__Work item__: Below are the entries; give again exactly the lines from the one mentioning "revert Hrest. apply" through the one mentioning "intros Hs. unfold", inclusive.

[Dataset Boundary: Start]

(* ===== verification/GraphInvariant.v ===== *)
(** The invariant of an investigation: what every checkpoint satisfies, position
    by position, and that each superstep keeps it, spends its budgets and moves
    towards the end. *)
From Stdlib Require Import ZArith Lia.
From stdpp Require Import prelude strings list gmap sorting.
From S2P Require Import Prelude PyText Float64 Tools Domain Policy World Evidence Wrappers ToolCalls Models Prompts GraphState GraphNodes GraphStages GraphRun.
Local Open Scope Z_scope.

(** * Rebuilding from a valid state *)

Lemma validate_all_id {A} (check : A -> res A) l :
  Forall (fun x => check x = Ok x) l -> validate_all check l = Ok l.
Proof. induction 1 as [|x l Hx Hl IH]; simpl; [done|]. rewrite Hx. simpl. by rewrite IH. Qed.

Lemma validate_optional_id {A} (check : A -> res A) o :
  (forall x, o = Some x -> check x = Ok x) -> validate_optional check o = Ok o.
Proof. destruct o as [x|]; simpl; [|done]. intros Hx. by rewrite (Hx x eq_refl). Qed.

Lemma add_all_ok s l :
  Forall (fun e => check_evidence e = Ok e /\ ev_incident_id e = st_incident_id s) l ->
  exists s', add_all s l = Ok s'.
Proof.
  revert s. induction l as [|e l IH]; intros s Hl; simpl; [eauto|].
  inversion_clear Hl as [|? ? [He Hid] Hl']. rewrite He. simpl.
  unfold store_add. rewrite bool_decide_true by done. simpl. by apply IH.
Qed.

Definition keyed (rs : list ToolReceipt) : list (string * ToolReceipt) :=
  (fun r => (rc_receipt_id r, r)) <$> rs.

Lemma keyed_values rs : dict_values (keyed rs) = rs.
Proof.
  unfold dict_values, keyed. rewrite <- list_fmap_compose.
  rewrite (list_fmap_ext _ (fun r => r)); [by rewrite list_fmap_id|done].
Qed.

Lemma keyed_keys rs : dict_keys (keyed rs) = rc_receipt_id <$> rs.
Proof. unfold dict_keys, keyed. by rewrite <- list_fmap_compose. Qed.
Lemma assessment_belongs scope packet b s : belongs id s -> yields (belongs id) (final_assessment scope packet b s).
Proof.
  intros Hs. apply run_stage_belongs.
  - intros receipts store passages. unfold assessment_body. yields; by apply (belongs_same s).
  - intros e. unfold assessment_except. yields; by apply (belongs_same s).
Qed.

Lemma dispatch_belongs scope b registry s : belongs id s -> yields (belongs id) (dispatch_tool scope b registry s).
Proof.
  intros Hs w s' w'. unfold dispatch_tool. destruct (dispatch_inputs b s) as [[proposal ledger]|e]; [|done].
  destruct (event _ _ _ _ w) as [recorded w1]. destruct (run_wrapper _ _ _ _ _) as [[result|e] d].
  - destruct (dispatch_events _ _ _ _ _) as [recorded' w2]. intros [= <- _]. by apply (belongs_same s).
  - destruct (is_bubble_up e); [done|]. destruct (event _ _ _ _ _) as [recorded' w2].
    intros [= <- _]. by apply (belongs_same s).
Qed.

Lemma build_report_belongs s b force w r w' :
  build_report s b force w = (Ok r, w') -> ir_investigation_id r = gs_investigation_id s.
Proof.
  unfold build_report. case_match; [|done]. destruct a as [[receipts store] passages].
  destruct (read_clock w) as [at_ w1]. intros [= Hr _]. unfold report_of in Hr.
  apply result_bind_Ok in Hr as (a & _ & Hr). destruct (verdict s force a) as [[disp root] reason].
  apply result_bind_Ok in Hr as (esc & _ & Hr). apply result_bind_Ok in Hr as (ms & _ & Hr).
  by apply check_report_id in Hr as ->.
Qed.

Lemma final_report_belongs b s : belongs id s -> yields (belongs id) (final_report b s).
Proof.
  intros [Hid _] w s' w' (report & w1 & Hr & Hrest)%ST_bind_Ok. apply build_report_belongs in Hr.
  revert Hrest. apply yields_bind. intros a. apply yields_bind. intros passages w2 s2 w3. unfold report_state.
  case_match. intros [= <- _]. split; [done|]. intros r [= <-]. congruence.
Qed.

Lemma interrupt_belongs b rs s w s' w' : belongs id s -> escalation_interrupt b rs s w = (Ok (Done s'), w') -> belongs id s'.
Proof.
  intros Hs. unfold escalation_interrupt. destruct (escalation_inputs _ _) as [[[reason ids] remaining]|e]; [|done].
  destruct (resolve_decision false rs) as [[decision note]|retry]; [|done].
  destruct (event _ _ _ _ w) as [recorded w1]. intros [= <- _]. by apply (belongs_same s).
Qed.

Lemma superstep_belongs iv n rs s w next s' w' :
  belongs id s -> superstep (build_graph iv) n rs s w = (Ok (Moved next s'), w') -> belongs id s'.
Proof.
  intros Hs (r & w1 & Hr & Hrest)%ST_bind_Ok. destruct r as [s1|p]; [|done].
  apply ST_bind_Ok in Hrest as (next' & w2 & _ & [= _ -> _]). cbn [g_node build_graph] in Hr.
  destruct n; [..|idtac|]; try (by eapply interrupt_belongs in Hr).
  all: apply ST_bind_Ok in Hr as (s2 & w3 & Hr & [= -> _]).
  - by eapply investigate_belongs in Hr.
  - by eapply dispatch_belongs in Hr.
  - unfold normalize_evidence in Hr. destruct (event _ _ _ _ w) as [recorded w4].
    injection Hr as <- _. by apply (belongs_same s).
  - by eapply assessment_belongs in Hr.
  - by eapply final_report_belongs in Hr.
Qed.
End nodes.

(** * Whole invocations *)

Lemma revalidate_report_id r r' : revalidate_report r = Ok r' -> r' = r.
Proof.
  unfold revalidate_report. intros (? & _ & Hr)%result_bind_Ok. apply result_bind_Ok in Hr as (? & _ & Hr).
  apply result_bind_Ok in Hr as (? & _ & Hr). by apply check_report_id in Hr.
Qed.

Lemma escalated_of_inv s p cid o :
  escalated_of s p cid = Ok o -> exists e, o = Escalated e /\ es_checkpoint_id e = cid.
Proof.
  unfold escalated_of. intros (? & _ & Hr)%result_bind_Ok. apply result_bind_Ok in Hr as (? & _ & Hr).
  apply result_bind_Ok in Hr as (? & _ & Hr). injection Hr as <-. by eexists.
Qed.

Section threads.
Context `{Pydantic} `{Clocks} `{FreshIds} `{ToolCallingModel} `{LangGraphLaws}.
Variable id : string.

(** A stored thread: it belongs to its investigation and the engine can take it up. *)
Definition thread_ok (cp : Checkpoint) : Prop := belongs id (cp_state cp) /\ startable cp.

(** What an attempt's outcome says about the thread it leaves. *)
Definition outcome_on (cp : Checkpoint) (o : Outcome) : Prop :=
  match o with
  | Finished x => ir_investigation_id (res_report x) = id
  | Escalated e => exists p, cp_interrupt cp = Some p
      /\ escalated_of (cp_state cp) p (latest_checkpoint_id cp) = Ok (Escalated e)
  end.
(** A retry reads back, a change of mind is refused. Once a thread's decision
    and its artifact are stored, the command touches neither the graph nor the
    table: the same decision gets the stored report, any other one is a
    conflict. *)
Theorem decision_retry incident_of thread_id d d2 D k report out k' :
  idle D (dk_decisions k) -> thread_id ∈ threads D ->
  (forall raw, raw ∈ D -> dr_thread_id raw = thread_id ->
     exists row, parse_decision raw = Ok row /\ dw_decision row = od_decision d
       /\ dw_rejection_note row = od_rejection_note d) ->
  dk_artifact k = Some report -> revalidate_report report = Ok report ->
  run_decision_command incident_of thread_id d2 k = (out, k') ->
  idle D (dk_decisions k') /\ dk_checkpoint k' = dk_checkpoint k
  /\ dk_world k' = dk_world k /\ dk_artifact k' = Some report
  /\ (out = Err unavailable \/ out = if decide (od_decision d2 = od_decision d
                                        /\ od_rejection_note d2 = od_rejection_note d)
                                     then Ok report else Err conflicting).
Proof.
  intros Hidle Hin Hrows Hart Hval Hrun. unfold run_decision_command in Hrun.
  set (same := fun k1 => dk_checkpoint k1 = dk_checkpoint k /\ dk_world k1 = dk_world k
                         /\ dk_artifact k1 = Some report).
  assert (Hbody : triple (fun k1 => idle D (dk_decisions k1) /\ same k1)
    (decision_body incident_of thread_id d2)
    (fun r k1 => committed D (dk_decisions k1) /\ same k1 /\ r = report
       /\ od_decision d2 = od_decision d /\ od_rejection_note d2 = od_rejection_note d)
    (fun e k1 => committed D (dk_decisions k1) /\ same k1 /\ (e = unavailable \/ e = conflicting
       /\ ~ (od_decision d2 = od_decision d /\ od_rejection_note d2 = od_rejection_note d)))).
  { unfold decision_body. eapply triple_bind.
    { eapply triple_conseq;
        [apply (on_decisions_frame same), (ensure_decisions_spec D); done
        |intros k1 Hk; exact Hk|intros a k1 Hk; exact Hk|].
      intros e k1 [[-> Hc] ?]. split; [by apply idle_committed|]. auto. }
    intros []. eapply triple_bind.
    { eapply triple_conseq;
        [apply (on_decisions_frame same), (read_decision_spec D); done
        |intros k1 Hk; exact Hk|intros a k1 Hk; exact Hk|].
      intros e k1 [[-> Hc] ?]. split; [by apply ready_committed|]. auto. }
    intros existing. cbv beta. apply triple_get. intros k0 [[Hex _] (_ & _ & Ha)]. rewrite Ha.
    destruct existing as [row|]; [|done].
    destruct Hex as (raw & Hraw & Ht & Hp).
    destruct (Hrows raw Hraw Ht) as (row' & Hp' & Hd & Hn). assert (row' = row) as -> by congruence.
    unfold matches. rewrite Hd, Hn.
    destruct (decide (od_decision d = od_decision d2)) as [He|Hne].
    2: { rewrite bool_decide_false by done. apply triple_raise.
         intros k1 (_ & [_ Hc] & Hs). split; [by apply ready_committed|]. split; [done|].
         right. split; [done|]. intros [? _]. congruence. }
    rewrite (bool_decide_true _ He). destruct (decide (od_rejection_note d = od_rejection_note d2)) as [He2|Hne].
    2: { rewrite bool_decide_false by done. apply triple_raise.
         intros k1 (_ & [_ Hc] & Hs). split; [by apply ready_committed|]. split; [done|].
         right. split; [done|]. intros [_ ?]. congruence. }
    rewrite (bool_decide_true _ He2). simpl. rewrite Hval. apply triple_ret.
    intros k1 (_ & [_ Hc] & Hs). split; [by apply ready_committed|]. by split_and!. }
  specialize (Hbody k (conj Hidle (conj eq_refl (conj eq_refl Hart)))).
  destruct (decision_body incident_of thread_id d2 k) as [[r|e] k1]; injection Hrun as <- <-.
  - destruct Hbody as (Hc & (? & ? & ?) & -> & ? & ?).
    split; [by apply close_committed|]. split_and!; try done. right. by rewrite decide_True.
  - destruct Hbody as (Hc & (? & ? & ?) & He).
    split; [by apply close_committed|]. split_and!; try done.
    destruct He as [->|[-> Hno]]; [by left|right]. by rewrite decide_False.
Qed.
End retry.
(* ===== verification/LabProps.v ===== *)
(** The lab belongs to one incident at a time, whatever fails on the machine: while an
    incident holds the marker, no other incident's start, reset or release touches it.
    A start that succeeds leaves a complete run; one that fails leaves none. *)
From Stdlib Require Import ZArith Lia.
From stdpp Require Import prelude strings list gmap.
From S2P Require Import Prelude PyText Float64 Tools Domain World Evidence ControlPlane Lab.
Local Open Scope Z_scope.

Section keeps.
Context `{Machine} `{Host} `{Clocks}.

(** ** Predicates a computation keeps, whether it returns or raises *)

Definition keeps {A} (P : Lab -> Prop) (m : LabM A) : Prop := triple P m (fun _ => P) (fun _ => P).

(** What is on the disk: not the counters, not the world. *)
Definition disk_of (s : Lab) := (lb_marker s, lb_runs s).

Definition on_disk (P : Lab -> Prop) : Prop := forall s s', disk_of s' = disk_of s -> P s -> P s'.

Lemma lab_keeps_bind {A B} P (m : LabM A) (k : A -> LabM B) : keeps P m -> (forall a, keeps P (k a)) -> keeps P (m ≫= k).
Proof. intros Hm Hk. by eapply triple_bind. Qed.

Lemma lab_keeps_ret {A} P (a : A) : keeps P (mret a).
Proof. by apply triple_ret. Qed.

Lemma lab_keeps_raise {A} P e : keeps P (raise (A := A) e).
Proof. by apply triple_raise. Qed.

Lemma lab_keeps_lift {A} P (r : res A) : keeps P (lift_result r).
Proof. apply triple_lift; by intros. Qed.

Lemma keeps_try {A} P (m : LabM A) h : keeps P m -> (forall e, keeps P (h e)) -> keeps P (try_except m h).
Proof. intros Hm Hh. by eapply triple_try. Qed.

Lemma keeps_except {A} P (m : LabM A) h : keeps P m -> (forall e, keeps P (h e)) -> keeps P (except_base m h).
Proof. intros Hm Hh. apply keeps_try; [done|]. intros e. destruct (is_killed e); [apply lab_keeps_raise|apply Hh]. Qed.

Lemma triple_step {A} P (f : Lab -> res A * Lab) (Q : A -> Lab -> Prop) (R : exn -> Lab -> Prop) :
  on_disk P -> (forall s, P s -> match f s with (Ok a, s') => Q a s' | (Err e, s') => R e s' end) ->
  (forall s e, P s -> R e s) -> triple P (machine_step f) Q R.
Proof.
  intros HP Hf HR s Hs. unfold machine_step.
  assert (Hs' : P (s <| lb_steps := S (lb_steps s) |>)) by (revert Hs; by apply HP); clear Hs; rename Hs' into Hs.
  destruct (machine_fault _); [by apply HR|by apply Hf].
Qed.

Lemma keeps_step {A} P (f : Lab -> res A * Lab) : on_disk P -> (forall s, P s -> P (f s).2) -> keeps P (machine_step f).
Proof.
  intros HP Hf. apply triple_step; [done| |done]. intros s Hs. specialize (Hf s Hs). by destruct (f s) as [[] ?].
Qed.

Lemma keeps_plain P : on_disk P -> keeps P plain_step.
Proof. intros HP. by apply keeps_step. Qed.

Lemma keeps_lock {A} P (m : LabM A) : on_disk P -> keeps P m -> keeps P (with_scenario_lock m).
Proof.
  intros HP Hm. apply lab_keeps_bind; [by apply keeps_plain|]. intros []. apply lab_keeps_bind; [done|]. intros a.
  apply lab_keeps_bind; [by apply keeps_plain|]. intros []. apply lab_keeps_ret.
Qed.

(** Computations that leave the disk alone. *)
Definition off_disk {A} (m : LabM A) : Prop := forall s, disk_of (m s).2 = disk_of s.

Lemma keeps_off {A} P (m : LabM A) : on_disk P -> off_disk m -> keeps P m.
Proof. intros HP Hm s Hs. specialize (HP s _ (Hm s) Hs). by destruct (m s) as [[] ?]. Qed.

Lemma off_world {A} (m : ST World exn A) : off_disk (lift_world m).
Proof. intros s. unfold lift_world. by destruct (m _). Qed.

Lemma off_now : off_disk lab_now.
Proof. intros s. unfold lab_now. by destruct (read_clock _). Qed.

Lemma off_id : off_disk lab_id.
Proof. by intros s. Qed.

Lemma keeps_traffic P n : on_disk P -> keeps P (drive_traffic n).
Proof.
  intros HP. induction n as [|n IH]; [apply lab_keeps_ret|]. simpl.
  apply lab_keeps_bind; [apply keeps_step; [done|]; intros s; by apply HP|]. intros status.
  apply lab_keeps_bind; [done|]. intros rest. apply lab_keeps_ret.
Qed.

[Dataset Boundary: End]

__Expected output__:
  revert Hrest. apply yields_bind. intros a. apply yields_bind. intros passages w2 s2 w3. unfold report_state.
  case_match. intros [= <- _]. split; [done|]. intros r [= <-]. congruence.
Qed.

Lemma interrupt_belongs b rs s w s' w' : belongs id s -> escalation_interrupt b rs s w = (Ok (Done s'), w') -> belongs id s'.
Proof.
  intros Hs. unfold escalation_interrupt. destruct (escalation_inputs _ _) as [[[reason ids] remaining]|e]; [|done].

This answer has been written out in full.